__Aim of the task__.
Could you please return each line of the data that has the word "Prop"?

**** Records supplied ****

Lemma run_opened_spec req w code w' outs :
  run_opened getenv req (w, []) = (code, (w', outs)) ->
  exists doc e, outs = [(OutResult doc, e)] /\ (code = 0 \/ code = 1) /\ (code = 0 <-> R_Error doc = None /\ e = None)
  /\ (R_Error doc = None -> exists cwd provider prompt (l : list (run_call Process)),
        Registry_Get (registry getenv) (RR_Provider (with_defaults (with_cwd req cwd))) = Ok provider
        /\ run_ok (with_defaults (with_cwd req cwd)) provider prompt l doc).
Proof.
  intros H. unfold run_opened in H.
  destruct (if bool_decide (RR_Cwd req = []) then _ else _) as [req1 s1] eqn:E1.
  assert (exists cwd w1, req1 = with_cwd req cwd /\ s1 = (w1, [])) as (cwd & w1 & -> & ->).
  { case_bool_decide; [|exists (RR_Cwd req), w; injection E1 as <- <-; split; [by destruct req|done]].
    unfold call in E1. destruct (c_Getwd _) as [[d|] w1]; injection E1 as <- <-;
      [exists d, w1|exists (RR_Cwd req), w1]; (split; [by destruct req|done]). }
  clear E1. unfold call in H. cbn [fst snd] in H.
  destruct (Orchestrator.Run (registry getenv) (with_cwd req cwd) (w1, [])) as [[re|res] [w2 log]] eqn:ER.
  - unfold report, WriteJSON, emit in H. cbn [fst snd app] in H. destruct (c_Write _ w2) as [e w3].
    injection H as <- <- <-. eexists _, e. split_and!; [done|by right| |done]. split; [done|]. by intros [? _].
  - unfold WriteJSON, emit in H. cbn [fst snd app] in H. destruct (c_Write _ w2) as [e w3].
    injection H as <- <- <-. exists res, e. split_and!; [done|destruct (_ && _); auto| |].
    + split; intros HH; [destruct (bool_decide (e = None)) eqn:E1, (bool_decide (R_Error res = None)) eqn:E2; bool_facts; done|].
      destruct HH as [-> ->]. done.
    + intros _. destruct (Run_books _ _ _ _ _ _ ER) as (provider & prompt & Hp & _ & Hok).
      exists cwd, provider, prompt, log. done.
Qed.

(** [run] refuses its flags or its store, or goes on from an open store. *)
Lemma RunCommand_cases args w :
  (exists msg w1, RunCommand getenv flag_text args (w, []) = config_error msg (w1, [])
     /\ forall req, accepted args req -> store_fails req w)
  \/ exists req w1, RunCommand getenv flag_text args (w, []) = close (run_opened getenv req (w1, []))
     /\ accepted args req /\ ~ store_fails req w.
Proof.
  unfold RunCommand. destruct (Parse run_flags args run_defaults) as [fe|[req rest]] eqn:Ep.
  { left. eexists _, w. split; [reflexivity|]. intros req [[rest Hr] _]. congruence. }
  assert (forall req', accepted args req' -> req' = req) as Huniq by (intros req' [[rest' Hr] _]; congruence).
  assert (RR_LogBackend req = "file" \/ RR_LogBackend req = "db" /\ RR_DatabaseURL req <> []
    \/ ~ (RR_LogBackend req = "file" \/ RR_LogBackend req = "db" /\ RR_DatabaseURL req <> [])) as Hd.
  { destruct (decide (RR_LogBackend req = "file")), (decide (RR_LogBackend req = "db")),
      (decide (RR_DatabaseURL req = [])); tauto. }
  destruct (negb _ && negb _) eqn:E1.
  { left. eexists _, w. split; [reflexivity|]. intros req' Ha. pose proof (Huniq _ Ha) as ->.
    destruct Ha as [_ Hb]. bool_facts. destruct Hb as [?|[? _]]; congruence. }
  destruct (bool_decide _ && bool_decide _) eqn:E2.
  { left. eexists _, w. split; [reflexivity|]. intros req' Ha. pose proof (Huniq _ Ha) as ->.
    destruct Ha as [_ Hb]. bool_facts. destruct Hb as [Hb|[_ ?]]; congruence. }
  assert (accepted args req) as Ha.
  { split; [by eexists|]. destruct Hd as [?|[?|Hn]]; [by left|by right|]. exfalso. apply Hn.
    apply andb_false_iff in E1. rewrite !negb_false_iff, !bool_decide_eq_true in E1.
    apply andb_false_iff in E2. rewrite !bool_decide_eq_false in E2. naive_solver. }
  unfold call. cbn [fst snd]. destruct (buildStore _ _ _ _ w) as [[e|] w1] eqn:Es.
  - left. eexists _, w1. split; [reflexivity|]. intros req' Ha'. pose proof (Huniq _ Ha') as ->.
    unfold store_fails. by rewrite Es.
  - right. exists req, w1. split_and!; [done|done|]. unfold store_fails. rewrite Es. cbn. by intros ?.
Qed.


(** Whether the flags are valid depends on neither the identifier nor the time. *)
Lemma ConverseCommand_valid stat f id now l :
  ConverseCommand stat f [] 0 = inr l -> exists l', ConverseCommand stat f id now = inr l'.
Proof using Type.
  unfold ConverseCommand, runNPeerConverse, check.
  repeat (case_match; try discriminate); intros _; by eexists.
Qed.

Lemma emit_turns_spec ts w outs : exists w' es,
  emit_turns ts (w, outs) = (w', outs ++ zip (OutTurn <$> ts) es) /\ length es = length ts.
Proof using Type.
  unfold outputs in *. revert w outs. induction ts as [|t ts IH]; intros w outs;
    [exists w, []; by rewrite app_nil_r|].
  cbn [emit_turns]. assert (exists e w1, emit (OutTurn t) (w, outs) = (e, (w1, outs ++ [(OutTurn t, e)])))
    as (e & w1 & ->) by (unfold emit; cbn [fst snd]; destruct (c_Write (OutTurn t) w) as [e w1]; by exists e, w1).
  cbn [snd]. destruct (IH w1 (outs ++ [(OutTurn t, e)])) as (w' & es & -> & Hl). exists w', (e :: es).
  rewrite <- app_assoc. cbn in *. by rewrite Hl.
Qed.

(** The turns of the stream are those of the run, if the schedule has the bus
    carry what the run published, in that order. *)
Definition stream_follows (l : launch) (ms : list (gostring * BusMessage)) (w : World) : Prop :=
  let id := C_ID (deps_Conversation (ln_deps l)) in
  foreign_all id (new_streamer, Bus.New []) (c_Schedule ms w) = true /\ turn_messages id (c_Schedule ms w) = snd <$> ms.

(** The output of a validated command once its store is open, and its code. *)
Definition writes_result (l : launch) (w : World) (code : Z) (outs : outputs) (r : FinalResult) : Prop :=
  exists w' log es e, Broker.Run (ln_deps l) 500 (w, []) = (Some r, (w', log))
  /\ outs = zip (OutTurn <$> streamed l (sent log) w') es ++ [(OutFinal r, e)]
  /\ length es = length (streamed l (sent log) w')
  /\ (ln_stream l = false -> streamed l (sent log) w' = [])
  /\ (stream_follows l (sent log) w' -> sublist (streamed l (sent log) w') (json_turn <$> appended log))
  /\ code = if bool_decide (e = None) then exit_code r else 1.

(** The run of a validated command, from the open store on. *)
Lemma run_converse_spec l w :
  random_ok (World := World) (Transport := PeerID) -> deps_ok (ln_deps l) ->
  Z.max 1 (MaxTurns (deps_Conversation (ln_deps l))) <= 500 ->
  exists code w' outs, run_converse 500 l (w, []) = (Some code, (w', outs))
  /\ match c_filestore_New (ln_logPath l) false w with
     | (Some _, _) => code = 1 /\ outs = []
     | (None, w1) => exists r, writes_result l w1 code outs r
         /\ Z.of_nat (length (FR_Turns r)) <= Z.max 1 (MaxTurns (deps_Conversation (ln_deps l)))
     end.
Proof using cmd broker.
  intros Hrand Hok Hm. unfold run_converse, call. cbn [fst snd].
  destruct (c_filestore_New (ln_logPath l) false w) as [[e|] w1]; [by exists 1, w1, []|].
  destruct (Run_spec (ln_deps l) 500 w1 Hok Hrand Hm) as (r & w2 & log & HR & Hl).
  cbn [fst snd]. rewrite HR. cbn [fst snd].
  destruct (emit_turns_spec (streamed l (sent log) w2) w2 []) as (w3 & es & -> & Hes).
  unfold WriteJSON, emit. cbn [fst snd app]. destruct (c_Write (OutFinal r) w3) as [e w4].
  do 3 eexists. split; [reflexivity|]. exists r. split.
  - exists w2, log, es, e. split_and!; try done.
    + unfold streamed. by intros ->.
    + intros [Hf Ht]. unfold streamed. destruct (ln_stream l); [|apply sublist_nil_l].
      eapply stream_of_log; try done. apply New_ok, Forall_nil_2.
  - apply (run_log_facts _ _ _ Hok) in Hl. by apply turns_bound in Hl.
Qed.

Lemma ConverseCommand_stream stat f id now l :
  ConverseCommand stat f id now = inr l -> ln_stream l = streamTurns f.
Proof using Type.
  unfold ConverseCommand, runNPeerConverse, check.
  repeat (case_match; try discriminate); by intros [= <-].
Qed.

****

__Solution for this exercise__.
Definition stream_follows (l : launch) (ms : list (gostring * BusMessage)) (w : World) : Prop :=
Definition writes_result (l : launch) (w : World) (code : Z) (outs : outputs) (r : FinalResult) : Prop :=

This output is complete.